Dataset entries:
------------------------

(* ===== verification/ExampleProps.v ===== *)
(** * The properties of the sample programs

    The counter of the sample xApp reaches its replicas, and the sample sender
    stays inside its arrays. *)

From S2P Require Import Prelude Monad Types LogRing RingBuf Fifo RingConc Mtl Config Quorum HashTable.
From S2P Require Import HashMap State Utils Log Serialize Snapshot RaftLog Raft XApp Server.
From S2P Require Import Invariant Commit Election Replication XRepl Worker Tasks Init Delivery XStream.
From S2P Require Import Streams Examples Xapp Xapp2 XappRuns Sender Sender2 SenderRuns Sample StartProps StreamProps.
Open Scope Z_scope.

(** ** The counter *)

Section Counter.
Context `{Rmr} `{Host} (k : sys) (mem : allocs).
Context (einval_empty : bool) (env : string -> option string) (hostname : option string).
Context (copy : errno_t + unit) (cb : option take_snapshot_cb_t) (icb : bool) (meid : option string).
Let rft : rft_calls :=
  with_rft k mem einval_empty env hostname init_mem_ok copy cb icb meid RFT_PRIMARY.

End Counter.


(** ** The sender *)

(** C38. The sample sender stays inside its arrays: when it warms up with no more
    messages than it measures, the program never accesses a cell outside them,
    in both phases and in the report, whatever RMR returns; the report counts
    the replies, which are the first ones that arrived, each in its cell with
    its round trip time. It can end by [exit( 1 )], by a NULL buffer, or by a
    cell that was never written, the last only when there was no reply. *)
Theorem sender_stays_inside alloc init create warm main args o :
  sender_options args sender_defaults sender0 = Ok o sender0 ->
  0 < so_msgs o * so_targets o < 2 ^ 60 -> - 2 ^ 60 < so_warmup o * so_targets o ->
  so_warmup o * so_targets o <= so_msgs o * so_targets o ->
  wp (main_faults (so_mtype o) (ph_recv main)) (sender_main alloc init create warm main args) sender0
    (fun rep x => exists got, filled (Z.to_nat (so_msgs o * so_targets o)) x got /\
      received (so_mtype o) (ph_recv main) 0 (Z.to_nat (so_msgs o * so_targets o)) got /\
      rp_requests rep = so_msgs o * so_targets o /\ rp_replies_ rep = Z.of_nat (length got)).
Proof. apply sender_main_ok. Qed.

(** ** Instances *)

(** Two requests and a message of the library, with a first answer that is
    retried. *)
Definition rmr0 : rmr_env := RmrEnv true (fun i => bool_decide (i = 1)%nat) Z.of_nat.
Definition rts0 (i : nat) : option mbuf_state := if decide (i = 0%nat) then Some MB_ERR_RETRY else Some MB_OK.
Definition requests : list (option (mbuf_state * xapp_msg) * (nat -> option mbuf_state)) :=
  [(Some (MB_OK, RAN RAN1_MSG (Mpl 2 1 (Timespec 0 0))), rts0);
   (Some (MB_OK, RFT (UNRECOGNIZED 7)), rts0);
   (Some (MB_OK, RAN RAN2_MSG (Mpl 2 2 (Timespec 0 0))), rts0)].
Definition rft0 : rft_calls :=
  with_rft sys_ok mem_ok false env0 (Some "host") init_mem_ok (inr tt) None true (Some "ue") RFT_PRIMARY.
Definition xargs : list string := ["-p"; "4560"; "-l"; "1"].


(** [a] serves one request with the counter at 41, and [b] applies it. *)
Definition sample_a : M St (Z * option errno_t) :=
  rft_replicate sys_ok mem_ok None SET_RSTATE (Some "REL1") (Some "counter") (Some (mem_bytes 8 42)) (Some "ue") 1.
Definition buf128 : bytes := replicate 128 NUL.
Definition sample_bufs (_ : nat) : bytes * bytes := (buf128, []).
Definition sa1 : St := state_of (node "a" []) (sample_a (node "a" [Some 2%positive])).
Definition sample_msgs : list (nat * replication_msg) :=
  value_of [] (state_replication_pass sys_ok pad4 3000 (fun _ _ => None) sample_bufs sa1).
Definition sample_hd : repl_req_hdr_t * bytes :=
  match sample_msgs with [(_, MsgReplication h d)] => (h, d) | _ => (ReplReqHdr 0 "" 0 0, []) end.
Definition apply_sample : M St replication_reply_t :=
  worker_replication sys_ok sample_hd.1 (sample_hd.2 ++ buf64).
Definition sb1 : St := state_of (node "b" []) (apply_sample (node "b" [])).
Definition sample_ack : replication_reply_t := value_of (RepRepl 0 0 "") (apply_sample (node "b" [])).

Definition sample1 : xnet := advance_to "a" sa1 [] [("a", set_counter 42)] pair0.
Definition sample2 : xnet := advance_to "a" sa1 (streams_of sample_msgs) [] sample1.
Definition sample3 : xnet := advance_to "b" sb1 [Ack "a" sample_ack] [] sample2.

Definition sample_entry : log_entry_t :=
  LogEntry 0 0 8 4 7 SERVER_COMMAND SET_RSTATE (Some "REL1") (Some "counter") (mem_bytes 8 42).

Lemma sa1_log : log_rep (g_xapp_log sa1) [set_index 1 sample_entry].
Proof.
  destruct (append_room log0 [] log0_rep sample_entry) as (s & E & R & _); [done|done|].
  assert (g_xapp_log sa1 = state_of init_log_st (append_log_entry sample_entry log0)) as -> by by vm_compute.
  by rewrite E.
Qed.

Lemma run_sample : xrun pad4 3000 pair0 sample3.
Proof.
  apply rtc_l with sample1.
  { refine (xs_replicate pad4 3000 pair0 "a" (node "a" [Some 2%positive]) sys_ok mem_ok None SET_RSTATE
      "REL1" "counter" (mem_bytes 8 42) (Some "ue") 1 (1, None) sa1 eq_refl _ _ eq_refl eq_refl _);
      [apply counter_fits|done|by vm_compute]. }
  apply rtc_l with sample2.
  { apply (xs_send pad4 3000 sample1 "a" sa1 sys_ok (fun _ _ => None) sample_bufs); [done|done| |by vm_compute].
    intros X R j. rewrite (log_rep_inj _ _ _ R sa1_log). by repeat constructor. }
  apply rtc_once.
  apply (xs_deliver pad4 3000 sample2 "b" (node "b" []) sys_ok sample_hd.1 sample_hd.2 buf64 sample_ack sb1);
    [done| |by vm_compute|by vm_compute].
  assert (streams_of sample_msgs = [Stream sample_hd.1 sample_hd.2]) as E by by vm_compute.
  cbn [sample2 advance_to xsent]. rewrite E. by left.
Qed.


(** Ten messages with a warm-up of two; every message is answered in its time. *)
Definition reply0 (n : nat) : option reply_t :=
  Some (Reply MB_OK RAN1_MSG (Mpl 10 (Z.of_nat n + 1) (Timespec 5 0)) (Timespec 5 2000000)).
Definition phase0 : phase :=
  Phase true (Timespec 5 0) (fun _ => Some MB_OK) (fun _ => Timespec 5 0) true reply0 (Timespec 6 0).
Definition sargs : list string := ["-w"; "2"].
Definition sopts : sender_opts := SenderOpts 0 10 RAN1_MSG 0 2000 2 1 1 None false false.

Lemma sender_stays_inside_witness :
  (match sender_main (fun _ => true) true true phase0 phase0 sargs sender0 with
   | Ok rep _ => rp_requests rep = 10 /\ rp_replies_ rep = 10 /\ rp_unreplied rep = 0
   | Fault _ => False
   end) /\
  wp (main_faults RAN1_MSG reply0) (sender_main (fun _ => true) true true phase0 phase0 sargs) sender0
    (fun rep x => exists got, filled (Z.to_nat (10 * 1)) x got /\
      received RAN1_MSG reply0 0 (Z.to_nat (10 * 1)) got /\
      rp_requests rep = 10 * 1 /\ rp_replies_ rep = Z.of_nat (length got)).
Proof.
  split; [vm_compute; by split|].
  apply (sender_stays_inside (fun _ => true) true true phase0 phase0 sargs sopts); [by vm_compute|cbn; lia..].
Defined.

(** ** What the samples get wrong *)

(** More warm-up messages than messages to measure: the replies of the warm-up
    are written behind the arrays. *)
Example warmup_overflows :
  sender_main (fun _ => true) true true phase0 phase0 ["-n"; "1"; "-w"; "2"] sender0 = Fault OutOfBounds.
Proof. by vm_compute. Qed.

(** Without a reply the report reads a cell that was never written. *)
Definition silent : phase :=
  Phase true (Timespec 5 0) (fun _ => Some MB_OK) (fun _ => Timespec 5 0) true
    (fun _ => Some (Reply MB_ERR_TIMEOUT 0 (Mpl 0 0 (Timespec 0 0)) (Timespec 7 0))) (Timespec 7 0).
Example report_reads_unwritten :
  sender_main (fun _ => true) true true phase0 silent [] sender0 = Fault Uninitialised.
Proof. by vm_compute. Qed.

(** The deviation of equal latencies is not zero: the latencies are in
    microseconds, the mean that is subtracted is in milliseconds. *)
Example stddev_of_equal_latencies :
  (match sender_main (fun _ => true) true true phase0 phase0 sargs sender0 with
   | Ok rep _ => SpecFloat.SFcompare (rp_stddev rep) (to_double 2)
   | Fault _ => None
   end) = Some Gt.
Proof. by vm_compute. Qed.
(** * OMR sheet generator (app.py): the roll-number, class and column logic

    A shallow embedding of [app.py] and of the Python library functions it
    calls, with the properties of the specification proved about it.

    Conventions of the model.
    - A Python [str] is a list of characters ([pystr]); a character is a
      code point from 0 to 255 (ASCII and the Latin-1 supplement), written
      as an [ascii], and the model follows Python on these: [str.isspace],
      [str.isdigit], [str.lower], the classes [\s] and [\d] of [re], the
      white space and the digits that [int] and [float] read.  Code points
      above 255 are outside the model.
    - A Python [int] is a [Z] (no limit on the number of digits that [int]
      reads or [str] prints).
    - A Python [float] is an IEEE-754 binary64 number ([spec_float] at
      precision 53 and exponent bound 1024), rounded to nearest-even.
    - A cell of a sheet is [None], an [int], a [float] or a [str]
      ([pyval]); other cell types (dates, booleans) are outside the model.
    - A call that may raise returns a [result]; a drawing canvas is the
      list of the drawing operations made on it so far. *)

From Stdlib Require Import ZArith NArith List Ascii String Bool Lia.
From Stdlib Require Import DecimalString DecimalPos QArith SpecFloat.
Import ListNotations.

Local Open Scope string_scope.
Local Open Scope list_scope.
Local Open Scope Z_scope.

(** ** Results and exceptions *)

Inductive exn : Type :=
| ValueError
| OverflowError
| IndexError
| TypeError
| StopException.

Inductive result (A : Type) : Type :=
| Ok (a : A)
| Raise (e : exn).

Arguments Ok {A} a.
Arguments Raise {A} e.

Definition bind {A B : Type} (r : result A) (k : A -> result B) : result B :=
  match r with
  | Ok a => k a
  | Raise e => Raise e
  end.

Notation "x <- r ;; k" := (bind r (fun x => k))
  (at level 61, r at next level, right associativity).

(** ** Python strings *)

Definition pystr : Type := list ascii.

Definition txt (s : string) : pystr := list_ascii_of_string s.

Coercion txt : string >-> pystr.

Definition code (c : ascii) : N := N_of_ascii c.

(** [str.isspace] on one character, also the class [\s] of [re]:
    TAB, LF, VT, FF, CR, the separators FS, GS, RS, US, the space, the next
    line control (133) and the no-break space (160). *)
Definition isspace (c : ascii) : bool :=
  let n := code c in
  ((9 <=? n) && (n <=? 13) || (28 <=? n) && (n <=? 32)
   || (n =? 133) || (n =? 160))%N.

------------------------

-- Work to complete --
In the entries above, find the line with "Definition sample2 : xnet" and the line with "apply rtc_once.", then set down exactly those two and every line between them, nothing else.

-- Problem solution --
Definition sample2 : xnet := advance_to "a" sa1 (streams_of sample_msgs) [] sample1.
Definition sample3 : xnet := advance_to "b" sb1 [Ack "a" sample_ack] [] sample2.

Definition sample_entry : log_entry_t :=
  LogEntry 0 0 8 4 7 SERVER_COMMAND SET_RSTATE (Some "REL1") (Some "counter") (mem_bytes 8 42).

Lemma sa1_log : log_rep (g_xapp_log sa1) [set_index 1 sample_entry].
Proof.
  destruct (append_room log0 [] log0_rep sample_entry) as (s & E & R & _); [done|done|].
  assert (g_xapp_log sa1 = state_of init_log_st (append_log_entry sample_entry log0)) as -> by by vm_compute.
  by rewrite E.
Qed.

Lemma run_sample : xrun pad4 3000 pair0 sample3.
Proof.
  apply rtc_l with sample1.
  { refine (xs_replicate pad4 3000 pair0 "a" (node "a" [Some 2%positive]) sys_ok mem_ok None SET_RSTATE
      "REL1" "counter" (mem_bytes 8 42) (Some "ue") 1 (1, None) sa1 eq_refl _ _ eq_refl eq_refl _);
      [apply counter_fits|done|by vm_compute]. }
  apply rtc_l with sample2.
  { apply (xs_send pad4 3000 sample1 "a" sa1 sys_ok (fun _ _ => None) sample_bufs); [done|done| |by vm_compute].
    intros X R j. rewrite (log_rep_inj _ _ _ R sa1_log). by repeat constructor. }
  apply rtc_once.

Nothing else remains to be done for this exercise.